Lemma place_bounds : pucHead rb <= w /\ w mod 4 = 0.
Proof.
  pose proof (ng_head _ G). destruct Ha as (?&?&?).
  destruct place_cases as [[-> _]|[-> _]]; lia.
Qed.

Lemma copy_run_marked :
  prvCopyItemNoSplit b rb =
    advance_write (rb_fuel rb) ((moved marked) <| xItemsWaiting := xItemsWaiting rb + 1 |>).
Proof.
  pose proof n_bounds as Hnb. destruct place_bounds as [Hw Hw4].
  unfold prvCopyItemNoSplit. fold n. rewrite acquire_run by (done || lia). ostep. cbn beta iota.
  transitivity (prvSendItemDoneNoSplit (w + 8) (moved copied)).
  { unfold moved. by rewrite !check_full_flags. }
  destruct (moved_fields copied) as (F1 & F2 & F3 & F4 & F5 & F6 & _ & _ & F7 & _).
  rewrite (send_done_run _ w n (moved_geom copied)); rewrite ?F3, ?F4, ?F5; try lia.
  - rewrite F6, F7. unfold moved. rewrite !check_full_flags. done.
  - unfold xItemLen. rewrite F6. unfold copied, acquired_mem.
    rewrite load32_write_bytes_ne, load32_store32_ne, load32_store32_eq by (unfold is_u32; lia). done.
  - unfold uxItemFlags. rewrite F6. unfold copied, acquired_mem.
    rewrite load32_write_bytes_ne, load32_store32_eq by (unfold is_u32; lia). done.
Qed.

(** Marking the dummy data again, as the loop does, changes nothing else. *)
Lemma sent_mark_dummy m v :
  w <> a -> sent rb b m -> is_u32 v -> flag v rbITEM_DUMMY_DATA_FLAG = true ->
  sent rb b (store32 m (a + 4) v).
Proof.
  intros Hne [] Hv Hf. pose proof n_bounds. destruct Ha as (?&?&?).
  destruct place_cases as [[? _]|(E1 & E2 & E3 & E4)]; [done|].
  split.
  - by rewrite load32_store32_ne by lia.
  - by rewrite load32_store32_ne by lia.
  - unfold lenZ in *. by rewrite read_bytes_store32_ne by lia.
  - intros _. by rewrite load32_store32_eq.
  - intros p Hp1 Hp2. rewrite load8_store32_ne; [by apply sent_frame0|]. specialize (Hp2 Hne). lia.
Qed.

Lemma advance_marked k m :
  sent rb b m ->
  advance_write (S (S k)) ((moved m) <| xItemsWaiting := xItemsWaiting rb + 1 |> <| pucWrite := w |>)
  = Ok (after_send m).
Proof.
  intros S. pose proof n_bounds. destruct place_bounds as [Hw Hw4].
  destruct (moved_fields m) as (F1 & F2 & F3 & F4 & F5 & F6 & _).
  rewrite (advance_write_item _ (moved_geom_write m _ _) k n).
  1: unfold after_send; cbn; by rewrite F2.
  all: unfold uxItemFlags, xItemLen; cbn; rewrite ?F3, ?F4, ?F5, ?F6; try lia.
  - by rewrite (sent_flags _ _ _ S).
  - by rewrite (sent_flags _ _ _ S).
  - by rewrite (sent_len _ _ _ S).
  - by rewrite F2.
Qed.

Lemma copy_nosplit_run :
  exists m', prvCopyItemNoSplit b rb = Ok (after_send m') /\ sent rb b m'.
Proof.
  rewrite copy_run_marked.
  assert (Hfuel : exists k, rb_fuel rb = S (S (S k))).
  { destruct (ng_size _ G). unfold rb_fuel. exists (Z.to_nat (xSize rb) - 1)%nat. lia. }
  destruct Hfuel as [k ->].
  destruct (moved_fields marked) as (F1 & F2 & F3 & F4 & F5 & F6 & _ & _ & F7 & _).
  destruct place_cases as [[Ew2 _]|(Ew2 & Hne & Hle & _)].
  - exists marked. split; [|apply marked_sent].
    rewrite <- (advance_marked (S k)) by auto using marked_sent. f_equal.
    rewrite Ew2, <- F1. by destruct (moved marked).
  - destruct (decide (a = acq')) as [Hna|Hna].
    { exists marked. split; [|apply marked_sent]. rewrite advance_write_stop.
      - f_equal. unfold after_send. rewrite <- Hna, <- F1. by destruct (moved marked).
      - cbn. by rewrite F1, F2. }
    pose proof (sent_dummy _ _ _ marked_sent Hne) as Hdm.
    rewrite (advance_write_dummy _ (moved_geom_wait _ _)).
    2,3: unfold uxItemFlags; cbn; by rewrite F1, ?F2, ?F6.
    set (v := Z.lor (load32 marked (a + 4)) rbITEM_WRITTEN_FLAG).
    assert (S : sent rb b (store32 marked (a + 4) v)).
    { apply sent_mark_dummy; [done|apply marked_sent| |].
      - apply is_u32_lor; [apply load32_range|done].
      - unfold v. rewrite (flag_lor _ 3 1) by lia. change (2 ^ 1) with rbITEM_DUMMY_DATA_FLAG.
        by rewrite Hdm. }
    eexists. split; [|exact S]. rewrite <- (advance_marked k) by exact S. f_equal.
    unfold moved, uxItemFlags. rewrite !check_full_flags. cbn. by rewrite Ew, Ew2.
Qed.
End send_all.
Arguments moved : simpl never.
Arguments after_send : simpl never.

Lemma sent_item_at rb rb' b m' :
  sent rb b m' -> rb_mem rb' = m' -> lenZ b <= xMaxItemSize rb' ->
  item_at rb' (place rb (lenZ b)) b.
Proof.
  intros [] Em Hx. unfold item_at, xItemLen, uxItemFlags. rewrite Em, sent_len0, sent_flags0.
  by repeat split.
Qed.

(** Where the oldest item starts. *)
Definition first_start (rb : Ringbuffer_t) (s1 : list (list Z)) : Z :=
  match s1 with [] => pucHead rb | _ => pucFree rb end.

Section ns_ops.
Context (rb : Ringbuffer_t) (s1 s2 : list (list Z)) (lent : bool) (N : NS rb s1 s2 lent).
#[local] Abbreviation G := (ns_g _ _ _ _ N).
#[local] Abbreviation a := (pucAcquire rb).
#[local] Abbreviation f := (pucFree rb).

Lemma ns_bounds :
  0 < pucHead rb /\ pucTail rb < 2 ^ 32 /\ 12 <= xSize rb < 2 ^ 31 /\ pucTail rb = pucHead rb + xSize rb /\
  pucHead rb <= f /\ 8 <= pucTail rb - f /\ f mod 4 = 0 /\
  pucHead rb <= a /\ 8 <= pucTail rb - a /\ a mod 4 = 0 /\
  0 <= xMaxItemSize rb < 2 ^ 31 /\ pucHead rb mod 4 = 0.
Proof.
  pose proof (ng_bounds _ G). destruct (ns_free _ _ _ _ N) as (?&?&?), (ns_acq _ _ _ _ N) as (?&?&?).
  pose proof (ng_head _ G). lia.
Qed.

(** What the free-space test answers, in the two layouts. *)
Lemma ns_fits n : 0 <= n <= xMaxItemSize rb ->
  prvCheckItemFitsDefault rb n =
    Ok (if a =? f then negb (rb_full rb)
        else if a <? f then al n + 8 <=? f - a
        else (al n + 8 <=? pucTail rb - a) || (al n + 8 <=? f - pucHead rb)).
Proof.
  intros Hn. pose proof ns_bounds. destruct (acquire_checks rb (ns_acq _ _ _ _ N)) as [C1 C2].
  unfold prvCheckItemFitsDefault. oassert assumption. oassert assumption.
  rewrite (total_size rb G n Hn). f_equal.
  pose proof (ng_split _ G) as Hs. rewrite Hs.
  case_cmp; try lia; try done;
    repeat match goal with H : context [u32 ?x] |- _ => rewrite (ptr_diff x) in H by lia end;
    simpl; try lia; try done.
Qed.

(** An empty buffer takes any item up to the maximum size. *)
Lemma ns_empty_fits n : s1 ++ s2 = [] -> 0 <= n <= xMaxItemSize rb ->
  prvCheckItemFitsDefault rb n = Ok true.
Proof.
  intros E Hn. rewrite ns_fits by done.
  destruct (ns_layout _ _ _ _ N) as [(_ & Hr & Hf)|(Hne & _)]; [|done].
  apply app_eq_nil in E as [-> _]. simpl in Hr. rewrite Hr, Z.eqb_refl, Hf. done.
Qed.

Lemma ns_place n : 0 <= n <= xMaxItemSize rb -> prvCheckItemFitsDefault rb n = Ok true ->
  place rb n + (al n + 8) <= pucTail rb /\
  (place rb n <> a -> pucHead rb + (al n + 8) <= f /\ f <= a /\ place rb n = pucHead rb) /\
  (a < f -> place rb n = a /\ a + (al n + 8) <= f) /\
  (place rb n = a \/ pucHead rb + (al n + 8) <= a) /\
  (rb_full rb = false).
Proof.
  intros Hn. pose proof ns_bounds. rewrite ns_fits by done. intros [= Hfit].
  pose proof (max_fits_somewhere rb G a n (ns_acq _ _ _ _ N) Hn).
  pose proof (al_max rb G n Hn) as Hal.
  assert (Hfull : rb_full rb = false).
  { destruct (ns_layout _ _ _ _ N) as [(_ & _ & ?)|(_ & _ & _ & Hle & Hf)]; [done|].
    rewrite Hf in *. revert Hfit. case_cmp; try done. }
  revert Hfit. unfold place. case_cmp; simpl; intros Hfit; try done; repeat split; try done; try lia.
  all: try (intros; exfalso; lia).
Qed.

(** ** A send that fits appends the item *)
Section appended.
Context (b : list Z) (m' : mem) (S : sent rb b m') (Hn : lenZ b <= xMaxItemSize rb)
  (Hfit : prvCheckItemFitsDefault rb (lenZ b) = Ok true).
#[local] Abbreviation w := (place rb (lenZ b)).
#[local] Abbreviation rb' := (after_send rb b m').

Lemma span_al : span b = al (lenZ b) + 8.
Proof. unfold span. lia. Qed.

Lemma after_send_fields :
  pucWrite rb' = norm rb (w + span b) /\ pucAcquire rb' = norm rb (w + span b) /\
  pucHead rb' = pucHead rb /\ pucTail rb' = pucTail rb /\ xMaxItemSize rb' = xMaxItemSize rb /\
  rb_mem rb' = m' /\ pucFree rb' = f /\ pucRead rb' = pucRead rb /\
  xItemsWaiting rb' = xItemsWaiting rb + 1 /\
  rb_full rb' = (rb_full rb || (norm rb (w + span b) =? f)).
Proof.
  rewrite span_al. destruct (moved_fields rb (ns_write _ _ _ _ N) b m') as (F1&F2&F3&F4&F5&F6&F7&F8&F9&F10).
  unfold after_send. cbn. rewrite F2, F3, F4, F5, F6, F7, F8. repeat (split; [done|]).
  rewrite <- F10. done.
Qed.

Lemma appended_item : item_at rb' w b.
Proof.
  destruct after_send_fields as (_&_&_&_&F5&F6&_).
  apply (sent_item_at _ _ _ _ S F6). by rewrite F5.
Qed.

(** Runs that do not meet the bytes written are kept. *)
Lemma appended_run p ds e :
  run rb p ds e -> (e <= w \/ w + span b <= p) -> (w <> a -> e <= a \/ a + 8 <= p) ->
  run rb' p ds e.
Proof.
  intros Hr Hw Hwa. destruct after_send_fields as (_&_&_&_&F5&F6&_). pose proof ns_bounds.
  pose proof (lenZ_nonneg b). destruct (span_bounds b ltac:(lia)).
  apply (run_frame rb); [lia|done| |done]. intros p' Hp'. rewrite F6.
  apply (sent_frame _ _ _ S); [lia|]. intros Hne. specialize (Hwa Hne). lia.
Qed.
(* ===== verification/RingbufCases.v ===== *)
(** * Ring buffers: histories outside the queue theorems

    The queue theorem of no-split buffers is about clients that hold one item at
    a time.  This file runs the model on histories with several items held, and
    several acquired, at once, shows what the code does on a full buffer, and what
    a call that times out leaves of the semaphores. *)
From S2P Require Import Prelude Mem Ringbuf RingbufByte RingbufNoSplit.

(** ** Histories with several items held *)

Definition fresh48 : Ringbuffer_t := prvInitializeNewRingbuffer 48 RINGBUF_TYPE_NOSPLIT 1000 ∅.

Definition isr_send (b : list Z) (rb : Ringbuffer_t) : outcome Ringbuffer_t :=
  '(_, rb) ← xRingbufferSendFromISR b rb; Ok rb.
Definition isr_recv (rb : Ringbuffer_t) : outcome Ringbuffer_t :=
  '(_, rb) ← xRingbufferReceiveFromISR rb; Ok rb.

(** Fill the buffer, receive its three items, return the first of them. *)
Definition three_held_one_returned : outcome Ringbuffer_t :=
  rb ← isr_send (replicate 8 1) fresh48; rb ← isr_send (replicate 8 2) rb; rb ← isr_send (replicate 8 3) rb;
  rb ← isr_recv rb; rb ← isr_recv rb; rb ← isr_recv rb;
  vRingbufferReturnItem 1008 rb.

(** With the buffer full and every item received, [pucFree] and [pucRead] meet;
    returning one item clears the full flag although two items are still held.
    The two sends that follow are accepted and the second overwrites the item
    held at 1024. *)
Example return_on_full_releases_held_items :
  exists rb1 rb2, three_held_one_returned = Ok rb1 /\ read_bytes (rb_mem rb1) 1024 8 = replicate 8 2 /\
    (rb ← isr_send (replicate 8 4) rb1; isr_send (replicate 8 5) rb) = Ok rb2 /\
    read_bytes (rb_mem rb2) 1024 8 = replicate 8 5.
Proof.
  eexists _, _. split; [vm_compute; reflexivity|]. split; [vm_compute; reflexivity|].
  split; vm_compute; reflexivity.
Qed.

(** With the buffer filled by three acquired items, completing the second one
    makes the first one, which was never written, available to the reader. *)
Example complete_on_full_exposes_unwritten_item :
  (rb ← ('(_, rb) ← prvAcquireItemNoSplit 8 fresh48; Ok rb);
   rb ← ('(_, rb) ← prvAcquireItemNoSplit 8 rb; Ok rb);
   rb ← ('(_, rb) ← prvAcquireItemNoSplit 8 rb; Ok rb);
   rb ← xRingbufferSendComplete 1024 rb;
   '(r, _) ← xRingbufferReceiveFromISR rb;
   Ok r) = Ok (Some (1008, 8)).
Proof. vm_compute. reflexivity. Qed.

(** [xRingbufferCreate] has no minimum size: the maximum item size of a no-split
    buffer of four bytes, and of an allow-split one of twelve, wraps around. *)
Example create_without_minimum :
  (rb ← xRingbufferCreate 1 (fun _ => 1000) ∅ 4 RINGBUF_TYPE_NOSPLIT; Ok (option_map xMaxItemSize rb)) = Ok (Some 4294967292) /\
  (rb ← xRingbufferCreate 1 (fun _ => 1000) ∅ 12 RINGBUF_TYPE_ALLOWSPLIT; Ok (option_map xMaxItemSize rb)) = Ok (Some 4294967292).
Proof. split; vm_compute; reflexivity. Qed.

(** A task's send that times out keeps the semaphore it took: with room for eight
    bytes, a send of sixteen times out, and the next task that sends eight bytes
    finds the semaphore taken and waits although its item fits. *)
Example timed_out_send_keeps_semaphore :
  exists rb1 rb2,
    (rb ← isr_send (replicate 8 1) fresh48; isr_send (replicate 8 2) rb) = Ok rb1 /\ xTransSem rb1 = true /\
    xRingbufferSend 0 [calm 0] (replicate 16 3) 10 rb1 = Ok (false, rb2) /\
    xTransSem rb2 = false /\ prvCheckItemFitsDefault rb2 8 = Ok true.
Proof.
  eexists _, _. split; [vm_compute; reflexivity|]. split; [reflexivity|]. split; [vm_compute; reflexivity|].
  split; vm_compute; reflexivity.
Qed.

(** The same on the other side of a byte buffer: a task's receive that times out
    while bytes are lent keeps the semaphore, and after the return the next task
    that receives waits although bytes are queued. *)
Example timed_out_receive_keeps_semaphore :
  exists rb1 rb2 rb3 p n,
    (rb ← isr_send [1; 2] (prvInitializeNewRingbuffer 8 RINGBUF_TYPE_BYTEBUF 1000 ∅);
     xRingbufferReceive 0 [calm 0] 10 rb) = Ok (Some (p, n), rb1) /\
    (rb ← isr_send [3] rb1; xRingbufferReceive 0 [calm 0] 10 rb) = Ok (None, rb2) /\
    vRingbufferReturnItem p rb2 = Ok rb3 /\ xRecvSem rb3 = false /\ prvCheckItemAvail rb3 = true.
Proof.
  eexists _, _, _, _, _. split; [vm_compute; reflexivity|]. split; [vm_compute; reflexivity|].
  split; [vm_compute; reflexivity|]. split; vm_compute; reflexivity.
Qed.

^^^^^^^^

(TASK TO CARRY OUT): Look above for the line with "rewrite Ew2, <- F1." and the line with "rewrite (advance_write_dummy _". Retype those two lines and every line between them exactly, adding nothing.

(RESULT FOR THIS TASK):
    rewrite Ew2, <- F1. by destruct (moved marked).
  - destruct (decide (a = acq')) as [Hna|Hna].
    { exists marked. split; [|apply marked_sent]. rewrite advance_write_stop.
      - f_equal. unfold after_send. rewrite <- Hna, <- F1. by destruct (moved marked).
      - cbn. by rewrite F1, F2. }
    pose proof (sent_dummy _ _ _ marked_sent Hne) as Hdm.
    rewrite (advance_write_dummy _ (moved_geom_wait _ _)).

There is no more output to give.